その他、記入方法について別紙を参考にしてください。
 出生届の申請は出生から14日以内は無料です。入院中に受取りを希望する方は病棟看護婦に申し出てください。出生届が提出されると、その場で「出生証明書(Birth Certificate)」が発行されます。この「出生証明書」をもって日本大使館又は総領事館、出張駐在官事務所に行き、「出生届」をします。パスポートを作成するまでは、この「出生証明書」がお子様の唯一の身分証明書となります。
 (グレンイーグルス病院のケースです。他の病院では同様のサービスがあるかどうかを確認してください。)

 
《海外で生まれた子どもの出生届と戸籍》

日本人同士の夫婦の場合
 日本国内で生まれた場合は出生の日から14日以内に出生を届出なければなりません。外国で生まれた場合には3ヶ月以内に届け出ることになっています。その国に駐在する大使、公使、または領事に届け出ます。具体的には、日本大使館又は総領事館、出張駐在官事務所に行き、「出生届」をします。あるいは、郵送で夫婦の本籍地のある市役所、区役所、町村役場に届け出ることもできます。
 また、アメリカやブラジルなどのように、その国で生まれた子どものすべてに国籍を与える制度をとっている国では、子どもの出生届とともに「国籍留保」の届出をしないと、その子は生まれたときにさかのぼって日本国籍を失ってしまいます。「国籍留保」の届出は出生届の「その他」の欄に「日本の国籍を留保する」と記入して、署名押印することで行なうことができます。
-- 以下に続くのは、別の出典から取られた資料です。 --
(** ** The schema augmentation and its getter, once more *)

(** A schema the augmentation accepts has the expected shape. *)
Lemma augment_schema_needs_shape (schema out : dict) :
  augment_schema schema = Some out -> schema_shape schema.
Proof.
  intros Hout v Hv.
  unfold augment_schema, dict_contains in Hout. rewrite Hv in Hout.
  cbn [negb] in Hout. rewrite Hv in Hout.
  destruct v as [| | | | | components]; try discriminate Hout.
  exists components. split; [reflexivity |].
  intros v' Hv'. rewrite Hv' in Hout. cbn [negb] in Hout. rewrite Hv' in Hout.
  destruct v' as [| | | | | schemes]; try discriminate Hout.
  now exists schemes.
Qed.

(** X7: the augmentation raises exactly when [components] is present
    and is not a dictionary, or [securitySchemes] is present in it and is
    not a dictionary; on every other schema it returns a result. *)
Theorem augment_schema_succeeds_iff_shape (schema : dict) :
  schema_shape schema <-> exists out, augment_schema schema = Some out.
Proof.
  split.
  - intros Hshape. eexists. apply (augment_schema_path schema Hshape).
  - intros (out & Hout). exact (augment_schema_needs_shape schema out Hout).
Qed.

(** X8: augmenting an augmented schema changes nothing: the second
    pass finds both containers and stores the same scheme where it
    already stands. *)
Theorem augment_schema_twice (schema out : dict) :
  augment_schema schema = Some out ->
  augment_schema out = Some out.
Proof.
  intros Hout.
  pose proof (augment_schema_needs_shape schema out Hout) as Hshape.
  rewrite (augment_schema_path schema Hshape) in Hout.
  injection Hout as <-.
  set (schemes := dict_set "bearerAuth" bearerAuth_scheme
                    (schemes_of (components_of schema))).
  set (components := dict_set "securitySchemes" (VDict schemes)
                       (components_of schema)).
  assert (Hc : components_of (dict_set "components" (VDict components) schema)
               = components)
    by (unfold components_of; now rewrite dict_get_set_same).
  assert (Hs : schemes_of components = schemes)
    by (unfold schemes_of, components; now rewrite dict_get_set_same).
  rewrite augment_schema_path.
  - rewrite Hc, Hs. subst components schemes.
    now rewrite !dict_set_set.
  - intros v Hv. rewrite dict_get_set_same in Hv. injection Hv as <-.
    exists components. split; [reflexivity |].
    intros v' Hv'. unfold components in Hv'.
    rewrite dict_get_set_same in Hv'. injection Hv' as <-.
    now exists schemes.
Qed.

Lemma augment_schema_twice_witness :
  augment_schema
    (dict_set "components"
       (VDict (dict_set "securitySchemes"
                 (VDict (dict_set "bearerAuth" bearerAuth_scheme Sample.keyed_schemes))
                 Sample.keyed_components))
       Sample.keyed_schema)
  = Some
      (dict_set "components"
         (VDict (dict_set "securitySchemes"
                   (VDict (dict_set "bearerAuth" bearerAuth_scheme Sample.keyed_schemes))
                   Sample.keyed_components))
         Sample.keyed_schema).
Proof.
  apply (augment_schema_twice Sample.keyed_schema). reflexivity.
Defined.

(** X9: a failure of the augmentation is not cached.  When the base
    schema makes the augmentation raise, the getter raises, the cache
    stays as it was, and every further call asks the framework for the
    base schema again: after [n] calls it has been asked [n] times. *)
Theorem custom_openapi_retries_after_failure
    (Routes : Type) (get_openapi : string -> string -> string -> Routes -> dict)
    (settings : Settings) (app : App Routes) (n : nat) :
  truthy (openapi_schema app) = false ->
  augment_schema (get_openapi (API_TITLE settings) (API_VERSION settings)
                              api_description (routes app)) = None ->
  let after :=
    Nat.iter n (fun a => snd (custom_openapi get_openapi settings a)) app in
  after = mkApp (openapi_schema app) (routes app) (n + introspections app)
  /\ fst (custom_openapi get_openapi settings after) = None.
Proof.
  intros Hempty Hfail. cbv zeta.
  assert (Hstep : forall k,
             custom_openapi get_openapi settings
               (mkApp (openapi_schema app) (routes app) k)
             = (None, mkApp (openapi_schema app) (routes app) (S k))).
  { intros k. unfold custom_openapi. cbn [openapi_schema routes introspections].
    now rewrite Hempty, Hfail. }
  assert (Hiter :
            Nat.iter n (fun a => snd (custom_openapi get_openapi settings a)) app
            = mkApp (openapi_schema app) (routes app) (n + introspections app)).
  { induction n as [| n IH].
    - now destruct app.
    - rewrite Nat.iter_succ, IH, Hstep. reflexivity. }
  split; [exact Hiter |].
  rewrite Hiter, Hstep. reflexivity.
Qed.

Lemma custom_openapi_retries_after_failure_witness :
  let after :=
    Nat.iter 3
      (fun a => snd (custom_openapi Cases.introspect_bad Sample.settings a))
      (mkApp None tt 0) in
  after = mkApp None tt 3
  /\ fst (custom_openapi Cases.introspect_bad Sample.settings after) = None.
Proof.
  apply (custom_openapi_retries_after_failure unit Cases.introspect_bad
           Sample.settings (mkApp None tt 0) 3); reflexivity.
Defined.

(** X16: the getter serves whatever non-empty schema it finds in the
    cache, augmented or not: it returns it as it is, leaves the
    application untouched and does not ask the framework, on every
    call. *)
Theorem custom_openapi_serves_the_cache
    (Routes : Type) (get_openapi : string -> string -> string -> Routes -> dict)
    (settings : Settings) (app : App Routes) (schema : dict) (n : nat) :
  openapi_schema app = Some schema ->
  schema <> [] ->
  custom_openapi get_openapi settings
    (Nat.iter n (fun a => snd (custom_openapi get_openapi settings a)) app)
  = (Some schema, app).
Proof.
  intros Hcache Hne.
  rewrite (custom_openapi_stays Routes get_openapi settings app schema n Hcache Hne).
  now apply custom_openapi_cached.
Qed.

Lemma custom_openapi_serves_the_cache_witness :
  custom_openapi Cases.introspect_bad Sample.settings
    (Nat.iter 2
       (fun a => snd (custom_openapi Cases.introspect_bad Sample.settings a))
       (mkApp (Some Sample.bare_schema) tt 0))
  = (Some Sample.bare_schema, mkApp (Some Sample.bare_schema) tt 0).
Proof.
  apply (custom_openapi_serves_the_cache unit Cases.introspect_bad Sample.settings
           (mkApp (Some Sample.bare_schema) tt 0) Sample.bare_schema 2).
  - reflexivity.
  - discriminate.
Defined.

(** ** Start and stop *)

(** X10: when the database initialisation and the guarded block both
    end normally, [lifespan] logs the start line before the
    initialisation runs, the line about the database after it, and the
    shutdown line after the block, and gives back what the block
    returned. *)
Theorem lifespan_runs_in_order
    (A : Type) (env : Env) (init_db : M unit) (serving : M A)
    (w w1 w2 : World) (served : A) :
  sink_accepts env ->
  init_db (emit (mkLog INFO "Starting application...") w) = (Return tt, w1) ->
  serving (emit (mkLog INFO "Database initialized") w1) = (Return served, w2) ->
  lifespan env init_db serving w =
    (Return served, emit (mkLog INFO "Shutting down application...") w2).
Proof.
  intros Hsink Hinit Hserve.
  unfold lifespan, bind, logger_info, logger_log, ret.
  rewrite !Hsink, Hinit, Hserve. reflexivity.
Qed.

Lemma lifespan_runs_in_order_witness :
  lifespan Sample.env Cases.init_ok Cases.serve_ok Sample.w0 =
    (Return 7,
     emit (mkLog INFO "Shutting down application...")
       (emit (mkLog INFO "Database initialized")
          (emit (mkLog INFO "Starting application...") Sample.w0))).
Proof.
  apply (lifespan_runs_in_order nat Sample.env Cases.init_ok Cases.serve_ok
           Sample.w0
           (emit (mkLog INFO "Starting application...") Sample.w0)
           (emit (mkLog INFO "Database initialized")
              (emit (mkLog INFO "Starting application...") Sample.w0))
           7).
  - intro r. reflexivity.
  - reflexivity.
  - reflexivity.
Defined.

(** X11: when the database initialisation raises, [lifespan] raises
    the same exception at once: the line about the database is not
    logged, the guarded block is not run, whatever it is, and no shutdown
    line is logged. *)
Theorem lifespan_stops_when_init_db_fails
    (A : Type) (env : Env) (init_db : M unit) (serving : M A)
    (w w1 : World) (e : exn) :
  sink_accepts env ->
  init_db (emit (mkLog INFO "Starting application...") w) = (Raise e, w1) ->
  lifespan env init_db serving w = (Raise e, w1).
Proof.
  intros Hsink Hinit.
  unfold lifespan, bind, logger_info, logger_log.
  rewrite Hsink, Hinit. reflexivity.
Qed.

Lemma lifespan_stops_when_init_db_fails_witness :
  lifespan Sample.env Cases.init_fails Cases.serve_ok Sample.w0 =
    (Raise (Exception "connection refused"),
     emit (mkLog INFO "Starting application...") Sample.w0).
Proof.
  apply (lifespan_stops_when_init_db_fails nat Sample.env Cases.init_fails
           Cases.serve_ok Sample.w0).
  - intro r. reflexivity.
  - reflexivity.
Defined.

(** X12: when the guarded block raises, the exception leaves
    [lifespan] through the [yield] and the shutdown line is not logged:
    the log ends as the block left it. *)
Theorem lifespan_skips_shutdown_line_on_failure
    (A : Type) (env : Env) (init_db : M unit) (serving : M A)
    (w w1 w2 : World) (e : exn) :
  sink_accepts env ->
  init_db (emit (mkLog INFO "Starting application...") w) = (Return tt, w1) ->
  serving (emit (mkLog INFO "Database initialized") w1) = (Raise e, w2) ->
  lifespan env init_db serving w = (Raise e, w2).
Proof.
  intros Hsink Hinit Hserve.
  unfold lifespan, bind, logger_info, logger_log.
  rewrite !Hsink, Hinit, Hserve. reflexivity.
Qed.

Lemma lifespan_skips_shutdown_line_on_failure_witness :
  lifespan Sample.env Cases.init_ok Cases.serve_fails Sample.w0 =
    (Raise (Exception "worker died"),
     emit (mkLog INFO "Database initialized")
       (emit (mkLog INFO "Starting application...") Sample.w0)).
Proof.
  apply (lifespan_skips_shutdown_line_on_failure nat Sample.env Cases.init_ok
           Cases.serve_fails Sample.w0
           (emit (mkLog INFO "Starting application...") Sample.w0)).
  - intro r. reflexivity.
  - reflexivity.
  - reflexivity.
Defined.

(** ** Timestamps and durations as text *)

Lemma length_append (a b : string) :
  String.length (a ++ b) = String.length a + String.length b.
Proof. induction a as [| x a IH]; simpl; [reflexivity | now rewrite IH]. Qed.

Lemma length_fmt_0wd (w : nat) (n : N) :
  (n < 10 ^ N.of_nat w)%N -> String.length (fmt_0wd w n) = w.
Proof.
  revert n. induction w as [| w IH]; intros n Hn.
  - change (10 ^ N.of_nat 0)%N with 1%N in Hn.
    assert (n = 0%N) as -> by lia. reflexivity.
  - rewrite Nat2N.inj_succ, N.pow_succ_r' in Hn.
    cbn [fmt_0wd]. rewrite length_append, IH
      by (apply N.Div0.div_lt_upper_bound; lia).
    simpl. lia.
Qed.

(** X13: the timestamp of a response body has one of two layouts.  A
    clock reading with no microseconds is printed in 19 characters, with
    no fraction; any other one in 26 characters, with a point and six
    digits. *)
Theorem isoformat_length (t : datetime) :
  valid_datetime t ->
  String.length (isoformat t) =
    if (microsecond t =? 0)%N then 19 else 26.
Proof.
  intros (Hy & Hmo & Hd & Hh & Hmi & Hs & Hus).
  unfold isoformat.
  repeat rewrite length_append.
  rewrite !length_fmt_0wd by (simpl; lia).
  destruct (microsecond t =? 0)%N; [reflexivity |].
  rewrite length_append, length_fmt_0wd by (simpl; lia). reflexivity.
Qed.

Lemma isoformat_length_witness :
  String.length (isoformat Cases.midnight) = 19
  /\ String.length (isoformat Cases.afternoon) = 26.
Proof.
  split.
  - apply (isoformat_length Cases.midnight). unfold valid_datetime. simpl. lia.
  - apply (isoformat_length Cases.afternoon). unfold valid_datetime. simpl. lia.
Defined.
日本人と外国人との夫婦が、外国で子どもを出産した場合
 子どもが生まれた日から3ヶ月以内に出生届を日本大使館又は総領事館、出張駐在官事務所に行き、提出します。あるいは、郵送で夫婦の本籍地のある市役所、区役所、町村役場に届け出ることもできます。
 生まれた子どもの日本国籍を失わないために、出生届と同時に「国籍留保」の届出が必要です。生まれた子どもが外国人である親の国籍を取得したり、その国で生まれたすべての人に国籍を与える国で生まれた場合は、その子は二つ以上の国籍をもつ重国籍者になります。その場合、「国籍留保」の届出をしてないと、生まれた日にさかのぼって日本国籍を失うことになります。重国籍者は22歳までにいずれかの国籍を選択しなければなりません。
 (実質的な婚姻状態であっても法的に婚姻が成立していない場合、とくに母親が外国人の場合には日本側の上記の届出がスムーズにいかないことがあります。)

 
Post Natal(出産後の自立、子育てをアドバイス。=有料)
 出産後、経験豊富な助産婦がご自宅を訪問して、赤ちゃんの状況や、お母さんの身体の状況、寝かせている部屋の環境、授乳などをチェックして適切なアドバイスをします。訪問する看護婦は「英語が分からなくても大丈夫」という自信をもっています。それでも言葉の問題を気にする方は、日本人スタッフの同行を申請してください。多くの女性が「よかった」と評価しています。